(** C1 [handleShorten] refines the spec's [shorten]: whenever a run ends,
    its outcome is one the spec allows: an empty-input or invalid-URL
    error with the store unchanged, a duplicate reported by an alert with
    the store unchanged and the input cleared, or the store extended by
    [{originalUrl: url, clicks: 0}] under a key that was free.  This holds
    for well-formed maps without an empty-string key. *)
Theorem handleShorten_refines fuel st eff cur w' :
  JsObj.wf (urlMap st) → "" ∉ (urlMap st).*1 →
  handleShorten rng fuel st (fresh_world eff cur) = Some (tt, w') →
  ∃ r, Spec.shorten isValidUrl (inputUrl st) (JsObj.to_map (urlMap st)) r ∧
       shorten_outcome st (commit st w') eff (effects w') r.
Proof. apply handleShorten_spec. Qed.

(** The insertion, under the weaker hypothesis that no key but [""]
    holds the URL: the code's duplicate check does not see [""]. *)
Lemma handleShorten_inserts_spec fuel i st eff cur :
  ShortKey.valid_rng rng → JsObj.wf (urlMap st) →
  trim (inputUrl st) ≠ "" → isValidUrl (inputUrl st) = true →
  (∀ k e, JsObj.to_map (urlMap st) !! k = Some e → originalUrl e = inputUrl st → k = "") →
  JsObj.to_map (urlMap st) !! ShortKey.candidate rng cur i = None → i < fuel →
  ∃ k w', handleShorten rng fuel st (fresh_world eff cur) = Some (tt, w') ∧
    JsObj.to_map (urlMap (commit st w')) =
      <[k := mkEntry (inputUrl st) 0]> (JsObj.to_map (urlMap st)) ∧
    JsObj.to_map (urlMap st) !! k = None ∧
    size (JsObj.to_map (urlMap (commit st w'))) = S (size (JsObj.to_map (urlMap st))) ∧
    String.length k = 6 ∧ str_forallb is_ascii_alnum k = true ∧
    inputUrl (commit st w') = "" ∧ error (commit st w') = "" ∧ effects w' = eff.
Proof.
  intros Hrng Hwf Hblank Hvalid Hno Hcand Hfuel.
  pose proof (find_same_url_falsy _ _ Hno) as Hfind.
  destruct (ShortKey.gen_loop_first_free_spec (JsObj.get_truthy entry_truthy (urlMap st)) rng cur i)
    as (j & _ & _ & Hjfree & Hrun).
  { unfold ShortKey.candidate in *. rewrite get_truthy_generated by done. by rewrite Hcand. }
  apply (ShortKey.gen_loop_mono _ _ _ fuel) in Hrun; [|lia].
  unfold ShortKey.candidate in *. rewrite get_truthy_generated in Hjfree by done.
  apply bool_decide_eq_false, eq_None_not_Some in Hjfree.
  destruct (ShortKey.generateShortKey_spec ShortKey.default_length rng
              (cur + j * ShortKey.default_length) Hrng) as [Hlen Halnum].
  eexists _, _. split.
  { unfold handleShorten. run_world. rewrite bool_decide_false by done. rewrite Hvalid.
    cbn zeta. rewrite Hfind. cbn. unfold draw_fresh_key. cbn. rewrite Hrun. reflexivity. }
  commit_simpl. rewrite JsObj.to_map_set, JsObj.to_map_spread by done.
  split_and!; try done.
  by rewrite map_size_insert_None.
Qed.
####
— Task description —
In the records above, find every line containing the word "that" and show it.

— Result for this exercise —
    [{originalUrl: url, clicks: 0}] under a key that was free.  This holds
(** The insertion, under the weaker hypothesis that no key but [""]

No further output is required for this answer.